ObamaCare’s Medicaid Expansion Poses Risks for GOP Candidates
For all the attention given to Obamacare’s federal and state exchanges it’s easy to forget that expanding Medicaid remains the single biggest way the controversial law intends to increase the amount of people covered by health insurance.
And unlike the private plans available on the exchanges, every new Medicaid enrollee is completely dependent on the government.
In states where Democratic lawmakers chose to expand Medicaid under Obamacare, the spike in enrollments could pose problems for Republican candidates.
Greg Sargent, after noting that around 75,000 people have signed up for expanded Medicaid in West Virginia, asks, “How would the GOP Senate candidate in West Virginia, Rep. Shelley More Capito, respond if asked directly if she would take insurance away from all these people?”
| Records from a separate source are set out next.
Lemma get_centre_branches_witness :
  let u := SkyCoord_deg 0 0 in
  let v := SkyCoord_deg 5 0 in
  let dist := centre_separation (Vec.add u v) in
  (get_centre [0; 1; 2]%nat Examples.lone_coords (np_empty 3 3) = Ok (Pos (Vec.add u v)) /\
   forall x, x ∈ Examples.lone_coords -> dist x <= Rmax (dist u) (dist v)) \/
  (exists k mk w,
     (0 < k < 2)%nat /\ [0; 1; 2]%nat !! k = Some mk /\
     Examples.lone_coords !! mk = Some w /\
     get_centre [0; 1; 2]%nat Examples.lone_coords (np_empty 3 3)
       = calc_circumcentre [u; w; v] /\
     dist u < dist w /\ dist v <= dist w /\
     forall x, x ∈ Examples.lone_coords -> dist x <= dist w).
Proof.
  cbn zeta.
  apply (get_centre_branches [0; 1; 2]%nat Examples.lone_coords (np_empty 3 3) 0 2
           (SkyCoord_deg 0 0) (SkyCoord_deg 5 0) Examples.lone_coords).
  - split; reflexivity.
  - reflexivity.
  - reflexivity.
  - reflexivity.
  - reflexivity.
  - reflexivity.
Defined.

(** * The records of the selector *)

(** Every way the body of the first loop can end without an exception. *)
Lemma select_cluster_inv (coords : list vec) (all_clusters : gmap nat (list nat))
    (seps : ndarray) (st st' : state) (c_num : nat) :
  select_cluster coords all_clusters seps st c_num = Ok st' ->
  exists ms, all_clusters !! c_num = Some ms /\
    (st' = bind_members st ms \/
     exists centre cs d,
       overlaps ms (assigned st) = false /\
       get_centre ms coords seps = Ok (Pos centre) /\
       take_items coords ms = Ok cs /\
       np_max (map (centre_separation centre) cs) = Ok d /\
       d < Beam.get_rad (Rpower (INR (length ms)) (- 0.5)) /\
       st' = accept (bind_members st ms) c_num ms centre
               (/ Beam.beam_fit (d * 60) ^ 2 / INR (length ms))).
Proof.
  unfold select_cluster, dict_get. intros H.
  destruct (all_clusters !! c_num) as [ms |]; [| discriminate].
  exists ms. split; [reflexivity |]. run_bind in H. cbn [assigned bind_members] in H.
  destruct (overlaps ms (assigned st)) eqn:Hov; [left; congruence |].
  destruct (get_centre ms coords seps) as [centre | e] eqn:Hc; [| discriminate].
  run_bind in H.
  destruct (take_items coords ms) as [cs | e] eqn:Hcs; [| discriminate].
  run_bind in H. destruct centre as [centre |]; [| left; congruence].
  destruct (np_max (map (centre_separation centre) cs)) as [d | e] eqn:Hd; [| discriminate].
  run_bind in H. destruct (Rlt_dec d _) as [Hlt | Hge]; [| left; congruence].
  right. exists centre, cs, d. injection H as <-. auto 10.
Qed.

(** Every way the body of the second loop can end without an exception. *)
Lemma sweep_singleton_inv (coords : list vec) (st st' : state) (c_num : nat) :
  sweep_singleton coords st c_num = Ok st' ->
  (c_num ∈ assigned st /\ st' = st) \/
  exists ms cs,
    (c_num ∉ assigned st) /\ loop_members st = Some ms /\ take_items coords ms = Ok cs /\
    loop_members st' = Some ms /\ assigned st' = assigned st /\
    cluster_info st' =
      <[c_num := {| members := [c_num]; centroid := SkyArray cs; int_time := 1 |}]>
        (cluster_info st).
Proof.
  unfold sweep_singleton. intros H.
  destruct (decide (c_num ∈ assigned st)) as [Hin | Hnin].
  - rewrite bool_decide_eq_true_2 in H by exact Hin. left. split; congruence.
  - rewrite bool_decide_eq_false_2 in H by exact Hnin.
    destruct (loop_members st) as [ms |] eqn:Hms; [| discriminate].
    destruct (take_items coords ms) as [cs |] eqn:Hcs; [| discriminate].
    run_bind in H. injection H as <-. right. exists ms, cs. simpl. auto 10.
Qed.

(** A property every step keeps holds at the end of the loop. *)
Lemma foldM_inv {A B} (f : A -> B -> result A) (P : A -> Prop) (l : list B) :
  (forall a b a', b ∈ l -> P a -> f a b = Ok a' -> P a') ->
  forall a a', P a -> foldM f a l = Ok a' -> P a'.
Proof.
  induction l as [| b l IH]; intros Hstep a a' Ha H.
  - simpl in H. congruence.
  - cbn [foldM] in H. apply bind_Ok in H as (a1 & H1 & H).
    apply (IH (fun a0 b0 a0' Hb => Hstep a0 b0 a0' (list_elem_of_further _ _ _ Hb)) a1 a');
      [| exact H].
    apply (Hstep a b a1); [left | exact Ha | exact H1].
Qed.

(** X15. A candidate cluster of a single member is never accepted: its
    break-even radius [get_rad(1**-0.5)] is 0 and no distance is below 0,
    so the loop body leaves the state as a rejection does. *)
Theorem select_cluster_single_member (coords : list vec)
    (all_clusters : gmap nat (list nat)) (seps : ndarray) (st : state)
    (c_num a : nat) :
  separation_shape (length coords) seps ->
  all_clusters !! c_num = Some [a] ->
  (a < length coords)%nat ->
  select_cluster coords all_clusters seps st c_num = Ok (bind_members st [a]).
Proof.
  intros Hshape Hms Ha.
  destruct (select_cluster_cases coords all_clusters seps st c_num [a] Hshape Hms)
    as [E | (_ & centre & t & E)]; [discriminate | now repeat constructor | exact E |].
  pose proof E as E'.
  apply select_cluster_inv in E' as (ms & Hms' & H).
  rewrite Hms in Hms'. injection Hms' as <-.
  destruct H as [Hst | (centre' & cs & d & _ & _ & Hcs & Hd & Hlt & _)];
    [now rewrite E, Hst |].
  exfalso. change (length [a]) with 1%nat in Hlt. rewrite break_even_one in Hlt.
  apply np_max_is_max in Hd as [Hin _].
  apply list_elem_of_fmap in Hin as (c & -> & _).
  pose proof (centre_separation_nonneg centre' c). lra.
Qed.

Lemma select_cluster_single_member_witness :
  select_cluster Examples.lone_coords (<[3%nat := [2%nat]]> ∅) (np_empty 3 3)
    (initial_state Examples.lone_coords) 3
  = Ok (bind_members (initial_state Examples.lone_coords) [2%nat]).
Proof.
  apply (select_cluster_single_member Examples.lone_coords (<[3%nat := [2%nat]]> ∅)
           (np_empty 3 3) (initial_state Examples.lone_coords) 3 2).
  - split; reflexivity.
  - apply lookup_insert_eq.
  - simpl. lia.
Defined.

(** X16. Monotone assignment: over any stretch of the first loop the
    lists [assigned] and [clusters] are only appended to, and the records
    of the ids outside the stretch are left as they were. *)
Theorem select_loop_grows (coords : list vec) (all_clusters : gmap nat (list nat))
    (seps : ndarray) (keys : list nat) (st st' : state) :
  foldM (select_cluster coords all_clusters seps) st keys = Ok st' ->
  assigned st `prefix_of` assigned st' /\
  clusters st `prefix_of` clusters st' /\
  (forall k, k ∉ keys -> cluster_info st' !! k = cluster_info st !! k).
Proof.
  revert st. induction keys as [| c keys IH]; intros st H.
  - simpl in H. injection H as <-. auto.
  - cbn [foldM] in H. apply bind_Ok in H as (st1 & H1 & H).
    destruct (IH st1 H) as (Ha & Hc & Hi).
    apply select_cluster_inv in H1 as (ms & Hms & H1).
    assert (Hstep : assigned st `prefix_of` assigned st1 /\
                    clusters st `prefix_of` clusters st1 /\
                    forall k, k <> c -> cluster_info st1 !! k = cluster_info st !! k).
    { destruct H1 as [-> | (centre & cs & d & _ & _ & _ & _ & _ & ->)].
      - simpl. auto.
      - simpl. split; [apply prefix_app_r; reflexivity |].
        split; [apply prefix_app_r; reflexivity |].
        intros k Hk. apply lookup_insert_ne. congruence. }
    destruct Hstep as (Ha1 & Hc1 & Hi1).
    split; [etrans; eauto |]. split; [etrans; eauto |].
    intros k Hk. apply not_elem_of_cons in Hk as [Hkc Hk].
    rewrite Hi by exact Hk. now apply Hi1.
Qed.

Lemma select_loop_grows_witness :
  exists st',
    foldM (select_cluster Examples.dup_coords Examples.dup_clusters (np_empty 3 3))
      (initial_state Examples.dup_coords) [3%nat] = Ok st' /\
    assigned (initial_state Examples.dup_coords) `prefix_of` assigned st' /\
    clusters (initial_state Examples.dup_coords) `prefix_of` clusters st'.
Proof.
  assert (E : foldM (select_cluster Examples.dup_coords Examples.dup_clusters
                       (np_empty 3 3))
                (initial_state Examples.dup_coords) [3%nat]
              = Ok (accept (bind_members (initial_state Examples.dup_coords) [0; 1]%nat)
                      3 [0; 1]%nat
                      (Vec.add (SkyCoord_deg 0 0) (SkyCoord_deg 0.01 0))
                      (int_time (Examples.pair_record 0 1 0 0.01)))).
  { cbn [foldM].
    erewrite select_cluster_tight_pair
      with (i := 0%nat) (j := 1%nat) (a := 0) (b := 0.01);
      [reflexivity | split; reflexivity | reflexivity | reflexivity | reflexivity
       | reflexivity | lra]. }
  eexists. split; [exact E |].
  destruct (select_loop_grows _ _ _ _ _ _ E) as (H1 & H2 & _). split; assumption.
Defined.
(** * SQL query generator: a shallow embedding of [main.py]

    The development follows the class [SQLQueryGenerator] of [main.py]:
    the schema registry [self.tables], the registration method
    [add_table], the dispatcher [parse_query] and the four statement
    builders [_generate_select], [_generate_insert], [_generate_update]
    and [_generate_delete]; then the request handler [process_query],
    which works on the generator of the module.

    Modelling choices.
    - A Python [str] is a [string] whose characters are the code points
      below 256; [lower], [isspace] and [strip] are the Python methods
      restricted to that range.
    - A column map (a Python [dict] from column name to type label) is an
      association list in insertion order; [keys] is its [.keys()] view.
    - The registry [self.tables] is a finite map from table names to
      column maps.
    - Methods are computations in a state-and-exception monad over the
      object [self]: a method receives the object, and returns either a
      value or a raised exception together with the object afterwards. *)

From Stdlib Require Import Ascii String NArith Bool Lia.
From stdpp Require Import base option list strings gmap fin_maps.

Local Open Scope N_scope.

(** ** Python string methods *)

Module Py.

(** [c.lower()] on one character: the upper-case letters below 256 are
    A..Z and the Latin-1 letters 192..222 without the sign 215; each has
    its lower-case form 32 places further. *)
Definition lower_char (c : ascii) : ascii :=
  let n := N_of_ascii c in
  if ((65 <=? n) && (n <=? 90))
     || ((192 <=? n) && (n <=? 222) && negb (n =? 215))
  then ascii_of_N (n + 32) else c.

(** [s.lower()] *)
Fixpoint lower (s : string) : string :=
  match s with
  | EmptyString => EmptyString
  | String c s' => String (lower_char c) (lower s')
  end.

(** [c.isspace()]: tab, line feed, vertical tab, form feed, carriage
    return, the four separators 28..31, space, next line (133) and the
    no-break space (160). *)
Definition isspace (c : ascii) : bool :=
  let n := N_of_ascii c in
  ((9 <=? n) && (n <=? 13)) || ((28 <=? n) && (n <=? 32))
  || (n =? 133) || (n =? 160).

(** [s.lstrip()] *)
Fixpoint lstrip (s : string) : string :=
  match s with
  | EmptyString => EmptyString
  | String c s' => if isspace c then lstrip s' else s
  end.

(** [s.rstrip()] *)
Fixpoint rstrip (s : string) : string :=
  match s with
  | EmptyString => EmptyString
  | String c s' =>
      match rstrip s' with
      | EmptyString => if isspace c then EmptyString else String c EmptyString
      | r => String c r
      end
  end.

(** [s.strip()] *)
Definition strip (s : string) : string := rstrip (lstrip s).

(** [sub in s]: [sub] occurs in [s] at some position. *)
Fixpoint contains (sub s : string) : bool :=
  String.prefix sub s
  || match s with
     | EmptyString => false
     | String _ s' => contains sub s'
     end.

(** [s.split(sep)] for a separator that is not empty: the scan goes from
    left to right, an occurrence of [sep] closes the current piece and
    its characters are passed over ([skip] counts those still to pass). *)
Fixpoint split_from (sep : string) (skip : nat) (s : string) : list string :=
  match s with
  | EmptyString => [EmptyString]
  | String c s' =>
      match skip with
      | S k => split_from sep k s'
      | O =>
          if String.prefix sep s
          then EmptyString :: split_from sep (pred (String.length sep)) s'
          else match split_from sep O s' with
               | piece :: pieces => String c piece :: pieces
               | [] => [String c EmptyString]
               end
      end
  end.

Definition split (sep s : string) : list string := split_from sep O s.

(** [sep.join(l)] *)
Definition join (sep : string) (l : list string) : string :=
  String.concat sep l.

End Py.

Local Close Scope N_scope.

(** ** Exceptions and the method monad *)

Inductive exn : Type :=
| ValueError (msg : string)
| KeyError (key : string)
| IndexError.

Inductive result (A : Type) : Type :=
| Ok (a : A)
| Raise (e : exn).
Arguments Ok {A} a.
Arguments Raise {A} e.

(** A column map, in declaration order. *)
Abbreviation ColumnMap := (list (string * string)).

(** [table_columns.keys()] *)
Definition keys (columns : ColumnMap) : list string := map fst columns.

(** The object: its only attribute is the registry [self.tables]. *)
Record SQLQueryGenerator : Type := MkGen {
  tables : gmap string ColumnMap
}.

(** [SQLQueryGenerator()] *)
Definition __init__ : SQLQueryGenerator := MkGen ∅.

Definition M (A : Type) : Type :=
  SQLQueryGenerator → result A * SQLQueryGenerator.

Global Instance M_ret : MRet M := λ A a self, (Ok a, self).

Global Instance M_bind : MBind M := λ A B f m self,
  match m self with
  | (Ok a, self') => f a self'
  | (Raise e, self') => (Raise e, self')
  end.

Definition raise {A} (e : exn) : M A := λ self, (Raise e, self).

(** Reading [self.tables]. *)
Definition get_tables : M (gmap string ColumnMap) :=
  λ self, (Ok (tables self), self).

(** [self.tables[table_name] = columns] *)
Definition setitem_tables (table_name : string) (columns : ColumnMap) : M unit :=
  λ self, (Ok (), MkGen (<[table_name := columns]> (tables self))).

(** [self.tables[table_name]] *)
Definition getitem_tables (table_name : string) : M ColumnMap :=
  tbls ← get_tables;
  match tbls !! table_name with
  | Some columns => mret columns
  | None => raise (KeyError table_name)
  end.

(** [l[i]] on a list *)
Definition getitem {A} (l : list A) (i : nat) : M A :=
  match l !! i with
  | Some x => mret x
  | None => raise IndexError
  end.

(** ** The class [SQLQueryGenerator] *)

(** [any(word in query for word in words)] *)
Definition any_in (words : list string) (query : string) : bool :=
  existsb (λ word, Py.contains word query) words.
(** ** The current thread *)

(** No function of [kernel.c] moves [currStackPtr] off the first block or
    touches a saved stack pointer once the threads are created. *)
Lemma entry_points_keep_current calls :
  ∀ s, wf_kernel s → tcb s = created_tcb → currStackPtr s = TcbAddr 0 →
    ∃ s', exec_ops (call_of <$> calls) s = Returns tt s' ∧
          wf_kernel s' ∧ tcb s' = created_tcb ∧ currStackPtr s' = TcbAddr 0.
Proof.
  induction calls as [|e calls IH]; intros s Hwf T C.
  - exists s. split; [reflexivity|]. split; [exact Hwf|]. split; assumption.
  - assert (Hstep : ∃ s1, exec_op (call_of e) s = Returns tt s1 ∧
                          wf_kernel s1 ∧ tcb s1 = created_tcb ∧
                          currStackPtr s1 = TcbAddr 0).
    { destruct e as [|task0 task1 task2|quanta]; simpl.
      - eexists. split; [reflexivity|]. split; [solve_wf|]. split; assumption.
      - destruct (KernelCreateThreads_returns task0 task1 task2 s Hwf)
          as (s1 & E & Hwf1 & T1 & C1 & _).
        exists s1. rewrite (bind_returns _ _ _ _ _ E).
        split; [reflexivity|]. split; [exact Hwf1|]. split; assumption.
      - rewrite KernelLaunch_returns. eexists. split; [reflexivity|].
        split; [solve_wf|]. split; assumption. }
    destruct Hstep as (s1 & E1 & Hwf1 & T1 & C1).
    destruct (IH s1 Hwf1 T1 C1) as (s2 & E2 & Hs2).
    exists s2. split; [|exact Hs2].
    rewrite fmap_cons. simpl. rewrite (bind_returns _ _ _ _ _ E1). exact E2.
Qed.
Sargent’s liberal frame is sure to be echoed in the 2014 election as Democrats try to portray Republicans as heartless skinflints. In this telling, the only options are either to embrace Obamacare’s massive expansion of the welfare state or return to the status quo of sizeable numbers of people unable to get health insurance. (To combat this framing, Republicans should unite around an already existing proposal that gives them the upper hand.)
But that’s at the federal level. More locally, GOP gubernatorial candidates in states that (1) expanded Medicaid and (2) appear most likely to elect a Republican governor are staying mum about repealing Obamacare’s Medicaid expansion.
“None of these Republicans is pledging to repeal the Medicaid expansion put in place by a Democratic governor,” according to Jonathan Bernstein.
As Bernstein puts it, “Liberals assume that once benefits are extended, no government will take them away.”
Unless Republicans at the state level show the kind of policy moxie exhibited by Wisconsin’s Scott Walker, that prediction might come true.